> MATERIALS PROVIDED
■ ■ ■ ■ ■

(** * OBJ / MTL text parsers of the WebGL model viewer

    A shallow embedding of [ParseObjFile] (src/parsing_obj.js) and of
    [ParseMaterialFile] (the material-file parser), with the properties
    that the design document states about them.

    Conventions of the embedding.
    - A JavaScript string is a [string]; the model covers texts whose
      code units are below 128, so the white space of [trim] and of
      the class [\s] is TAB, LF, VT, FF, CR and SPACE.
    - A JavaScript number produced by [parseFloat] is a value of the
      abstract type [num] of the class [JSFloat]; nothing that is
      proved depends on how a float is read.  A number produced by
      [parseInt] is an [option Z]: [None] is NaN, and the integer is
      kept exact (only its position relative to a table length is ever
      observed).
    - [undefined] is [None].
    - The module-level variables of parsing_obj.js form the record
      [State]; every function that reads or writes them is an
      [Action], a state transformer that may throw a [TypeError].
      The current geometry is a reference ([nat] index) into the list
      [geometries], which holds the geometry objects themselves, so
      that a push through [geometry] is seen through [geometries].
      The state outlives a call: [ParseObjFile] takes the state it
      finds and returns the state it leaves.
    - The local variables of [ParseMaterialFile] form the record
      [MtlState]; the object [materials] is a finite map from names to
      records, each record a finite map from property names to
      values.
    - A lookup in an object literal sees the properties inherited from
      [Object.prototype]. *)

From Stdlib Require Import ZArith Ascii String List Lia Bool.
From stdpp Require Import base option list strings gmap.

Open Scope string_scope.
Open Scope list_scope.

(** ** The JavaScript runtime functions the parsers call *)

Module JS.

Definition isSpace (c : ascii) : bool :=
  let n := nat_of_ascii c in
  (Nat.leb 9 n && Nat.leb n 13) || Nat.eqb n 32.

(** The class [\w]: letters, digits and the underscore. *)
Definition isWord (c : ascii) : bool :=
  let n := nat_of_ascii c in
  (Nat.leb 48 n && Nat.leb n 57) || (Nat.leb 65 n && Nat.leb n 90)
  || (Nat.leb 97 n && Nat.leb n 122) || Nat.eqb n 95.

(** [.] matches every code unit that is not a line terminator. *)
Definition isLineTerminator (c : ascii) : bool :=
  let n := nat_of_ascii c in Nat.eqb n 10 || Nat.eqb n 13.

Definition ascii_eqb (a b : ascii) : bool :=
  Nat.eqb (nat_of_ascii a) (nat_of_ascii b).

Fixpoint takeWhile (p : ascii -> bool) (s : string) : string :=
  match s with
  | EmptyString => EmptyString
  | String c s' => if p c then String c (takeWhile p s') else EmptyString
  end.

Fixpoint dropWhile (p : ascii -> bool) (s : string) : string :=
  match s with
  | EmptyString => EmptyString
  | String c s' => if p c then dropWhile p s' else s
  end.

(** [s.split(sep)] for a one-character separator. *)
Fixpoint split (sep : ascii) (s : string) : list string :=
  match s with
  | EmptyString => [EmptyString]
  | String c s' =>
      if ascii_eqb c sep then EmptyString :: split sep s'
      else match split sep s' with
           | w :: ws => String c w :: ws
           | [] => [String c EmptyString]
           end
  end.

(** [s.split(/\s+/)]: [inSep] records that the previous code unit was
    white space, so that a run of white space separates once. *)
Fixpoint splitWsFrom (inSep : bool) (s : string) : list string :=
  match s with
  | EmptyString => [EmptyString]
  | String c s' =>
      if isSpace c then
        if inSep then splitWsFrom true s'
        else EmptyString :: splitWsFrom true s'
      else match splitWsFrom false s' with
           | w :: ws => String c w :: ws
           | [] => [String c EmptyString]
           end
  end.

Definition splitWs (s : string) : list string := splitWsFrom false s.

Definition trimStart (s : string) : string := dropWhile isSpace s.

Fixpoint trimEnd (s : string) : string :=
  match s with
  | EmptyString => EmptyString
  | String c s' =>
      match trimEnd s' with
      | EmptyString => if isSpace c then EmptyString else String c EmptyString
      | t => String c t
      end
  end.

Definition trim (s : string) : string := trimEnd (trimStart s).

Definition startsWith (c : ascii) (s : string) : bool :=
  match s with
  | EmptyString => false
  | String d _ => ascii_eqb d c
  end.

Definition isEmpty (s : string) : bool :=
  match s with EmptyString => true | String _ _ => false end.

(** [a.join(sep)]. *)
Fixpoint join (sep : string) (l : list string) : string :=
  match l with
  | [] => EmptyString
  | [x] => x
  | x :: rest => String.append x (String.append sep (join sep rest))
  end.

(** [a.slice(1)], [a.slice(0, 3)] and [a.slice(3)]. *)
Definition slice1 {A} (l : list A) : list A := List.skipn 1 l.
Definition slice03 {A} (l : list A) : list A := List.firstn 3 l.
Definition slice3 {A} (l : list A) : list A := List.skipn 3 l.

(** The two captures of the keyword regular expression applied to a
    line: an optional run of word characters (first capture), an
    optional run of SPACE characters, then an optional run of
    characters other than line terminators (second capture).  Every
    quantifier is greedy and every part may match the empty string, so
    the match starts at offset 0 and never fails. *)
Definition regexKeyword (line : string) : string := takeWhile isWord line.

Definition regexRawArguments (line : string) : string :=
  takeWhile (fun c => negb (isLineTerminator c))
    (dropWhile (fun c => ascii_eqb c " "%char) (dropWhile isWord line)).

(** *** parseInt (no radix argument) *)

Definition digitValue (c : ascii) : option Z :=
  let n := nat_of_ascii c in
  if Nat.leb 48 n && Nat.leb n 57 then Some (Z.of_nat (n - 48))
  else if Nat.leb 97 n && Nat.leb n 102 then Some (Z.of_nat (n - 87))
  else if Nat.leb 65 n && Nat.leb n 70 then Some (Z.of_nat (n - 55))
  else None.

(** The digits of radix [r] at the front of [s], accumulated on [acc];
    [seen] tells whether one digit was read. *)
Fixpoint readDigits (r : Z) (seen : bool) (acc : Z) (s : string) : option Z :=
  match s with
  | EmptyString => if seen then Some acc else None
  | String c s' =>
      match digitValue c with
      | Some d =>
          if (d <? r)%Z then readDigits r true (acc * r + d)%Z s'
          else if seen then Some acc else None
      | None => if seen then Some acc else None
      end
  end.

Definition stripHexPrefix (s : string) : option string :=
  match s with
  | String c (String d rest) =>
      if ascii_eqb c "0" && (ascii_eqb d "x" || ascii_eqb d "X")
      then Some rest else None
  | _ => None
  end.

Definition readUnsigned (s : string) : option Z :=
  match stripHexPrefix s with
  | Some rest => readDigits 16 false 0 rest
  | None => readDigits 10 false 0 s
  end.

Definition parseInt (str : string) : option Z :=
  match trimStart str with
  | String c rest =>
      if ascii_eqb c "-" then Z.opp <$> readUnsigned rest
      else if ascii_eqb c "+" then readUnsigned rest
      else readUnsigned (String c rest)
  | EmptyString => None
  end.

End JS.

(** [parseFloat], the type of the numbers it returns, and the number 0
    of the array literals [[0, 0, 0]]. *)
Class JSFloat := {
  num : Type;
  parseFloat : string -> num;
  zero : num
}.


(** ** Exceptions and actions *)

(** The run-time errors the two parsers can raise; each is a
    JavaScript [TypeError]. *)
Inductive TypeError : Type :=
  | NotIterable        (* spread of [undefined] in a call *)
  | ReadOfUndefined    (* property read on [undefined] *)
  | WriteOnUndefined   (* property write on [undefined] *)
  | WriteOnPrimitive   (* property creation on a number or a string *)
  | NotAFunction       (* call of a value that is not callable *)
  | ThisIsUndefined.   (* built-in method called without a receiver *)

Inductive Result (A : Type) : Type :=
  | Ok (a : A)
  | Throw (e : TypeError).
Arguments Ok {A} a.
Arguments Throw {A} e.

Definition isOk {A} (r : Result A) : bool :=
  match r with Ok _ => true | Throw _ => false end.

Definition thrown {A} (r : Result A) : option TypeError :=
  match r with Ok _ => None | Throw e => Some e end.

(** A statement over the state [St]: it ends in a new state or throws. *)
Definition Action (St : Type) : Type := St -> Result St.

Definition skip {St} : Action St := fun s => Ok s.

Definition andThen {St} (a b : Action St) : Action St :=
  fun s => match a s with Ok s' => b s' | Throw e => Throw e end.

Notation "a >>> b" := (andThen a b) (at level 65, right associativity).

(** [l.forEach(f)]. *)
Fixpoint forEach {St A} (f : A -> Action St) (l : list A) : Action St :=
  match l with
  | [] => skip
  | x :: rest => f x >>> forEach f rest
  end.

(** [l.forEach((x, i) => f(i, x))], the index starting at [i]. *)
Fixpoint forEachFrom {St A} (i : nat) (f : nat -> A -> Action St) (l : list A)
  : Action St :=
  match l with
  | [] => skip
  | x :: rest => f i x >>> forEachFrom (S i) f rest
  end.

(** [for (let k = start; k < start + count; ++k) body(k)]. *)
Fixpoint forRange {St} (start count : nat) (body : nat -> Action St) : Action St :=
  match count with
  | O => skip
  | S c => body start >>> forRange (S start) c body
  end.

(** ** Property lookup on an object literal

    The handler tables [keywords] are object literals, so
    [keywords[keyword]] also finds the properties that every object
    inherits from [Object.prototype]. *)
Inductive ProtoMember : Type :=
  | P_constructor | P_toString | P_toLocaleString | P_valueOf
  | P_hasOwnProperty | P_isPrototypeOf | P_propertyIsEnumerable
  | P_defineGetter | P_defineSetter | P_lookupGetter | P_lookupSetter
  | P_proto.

■ ■ ■ ■ ■

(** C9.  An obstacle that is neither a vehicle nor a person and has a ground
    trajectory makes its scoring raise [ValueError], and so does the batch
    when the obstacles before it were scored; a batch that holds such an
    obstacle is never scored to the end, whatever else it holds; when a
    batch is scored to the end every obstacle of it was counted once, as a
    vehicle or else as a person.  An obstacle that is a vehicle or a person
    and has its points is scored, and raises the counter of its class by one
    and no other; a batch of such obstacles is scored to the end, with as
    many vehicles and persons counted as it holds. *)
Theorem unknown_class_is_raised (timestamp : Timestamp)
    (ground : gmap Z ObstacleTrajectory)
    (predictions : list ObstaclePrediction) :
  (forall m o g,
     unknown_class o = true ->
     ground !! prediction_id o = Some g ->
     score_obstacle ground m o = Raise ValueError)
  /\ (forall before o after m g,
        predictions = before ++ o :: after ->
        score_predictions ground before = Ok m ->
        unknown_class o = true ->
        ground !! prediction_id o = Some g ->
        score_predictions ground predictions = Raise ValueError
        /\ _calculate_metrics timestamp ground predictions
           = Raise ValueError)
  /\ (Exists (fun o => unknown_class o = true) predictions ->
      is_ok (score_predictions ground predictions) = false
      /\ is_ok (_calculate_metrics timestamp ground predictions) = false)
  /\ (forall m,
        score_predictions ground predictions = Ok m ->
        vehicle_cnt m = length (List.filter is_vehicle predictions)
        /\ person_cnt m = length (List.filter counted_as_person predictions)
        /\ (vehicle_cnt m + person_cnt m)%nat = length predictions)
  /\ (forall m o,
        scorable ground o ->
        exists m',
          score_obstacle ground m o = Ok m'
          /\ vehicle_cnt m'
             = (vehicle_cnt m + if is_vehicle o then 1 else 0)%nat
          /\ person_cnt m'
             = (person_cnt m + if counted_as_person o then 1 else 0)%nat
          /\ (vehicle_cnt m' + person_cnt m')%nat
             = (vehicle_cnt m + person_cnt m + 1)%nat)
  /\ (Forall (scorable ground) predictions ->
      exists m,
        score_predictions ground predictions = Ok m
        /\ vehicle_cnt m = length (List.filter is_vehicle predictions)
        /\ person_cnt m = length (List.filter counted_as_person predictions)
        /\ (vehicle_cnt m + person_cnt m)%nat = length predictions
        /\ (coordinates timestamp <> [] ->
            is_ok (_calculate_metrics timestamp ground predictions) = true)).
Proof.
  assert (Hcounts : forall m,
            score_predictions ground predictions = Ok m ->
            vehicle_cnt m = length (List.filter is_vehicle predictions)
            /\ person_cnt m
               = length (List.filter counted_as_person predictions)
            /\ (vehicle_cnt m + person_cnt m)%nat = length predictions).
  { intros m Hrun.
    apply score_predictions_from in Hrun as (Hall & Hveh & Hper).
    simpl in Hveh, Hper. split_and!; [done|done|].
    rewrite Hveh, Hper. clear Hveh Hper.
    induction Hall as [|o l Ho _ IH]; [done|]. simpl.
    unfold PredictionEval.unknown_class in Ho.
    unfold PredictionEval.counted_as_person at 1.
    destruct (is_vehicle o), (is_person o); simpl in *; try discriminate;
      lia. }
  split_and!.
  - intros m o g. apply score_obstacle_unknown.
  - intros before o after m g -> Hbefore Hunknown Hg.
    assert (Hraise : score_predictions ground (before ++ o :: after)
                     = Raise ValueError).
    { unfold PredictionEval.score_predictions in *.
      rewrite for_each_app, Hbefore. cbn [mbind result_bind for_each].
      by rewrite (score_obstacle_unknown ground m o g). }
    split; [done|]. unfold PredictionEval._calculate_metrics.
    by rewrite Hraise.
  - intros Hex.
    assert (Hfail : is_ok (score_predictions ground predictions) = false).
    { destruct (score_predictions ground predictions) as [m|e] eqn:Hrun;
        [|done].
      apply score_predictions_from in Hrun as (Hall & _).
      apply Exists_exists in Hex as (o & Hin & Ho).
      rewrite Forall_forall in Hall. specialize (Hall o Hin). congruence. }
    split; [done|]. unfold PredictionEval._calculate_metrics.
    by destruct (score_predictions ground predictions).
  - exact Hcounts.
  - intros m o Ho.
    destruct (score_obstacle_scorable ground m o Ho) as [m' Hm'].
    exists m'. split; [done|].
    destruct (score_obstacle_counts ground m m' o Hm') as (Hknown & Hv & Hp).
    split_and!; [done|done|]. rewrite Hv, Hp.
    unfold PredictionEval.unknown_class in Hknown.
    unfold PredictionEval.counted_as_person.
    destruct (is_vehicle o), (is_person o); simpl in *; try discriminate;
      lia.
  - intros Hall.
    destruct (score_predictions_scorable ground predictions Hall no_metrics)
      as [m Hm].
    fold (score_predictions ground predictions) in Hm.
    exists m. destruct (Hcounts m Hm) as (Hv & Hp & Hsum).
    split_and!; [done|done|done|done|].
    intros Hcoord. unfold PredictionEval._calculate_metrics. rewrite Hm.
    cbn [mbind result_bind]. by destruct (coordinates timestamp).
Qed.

■ ■ ■ ■ ■

How many lines in the records contain the word "model"? Reply with that number only.

2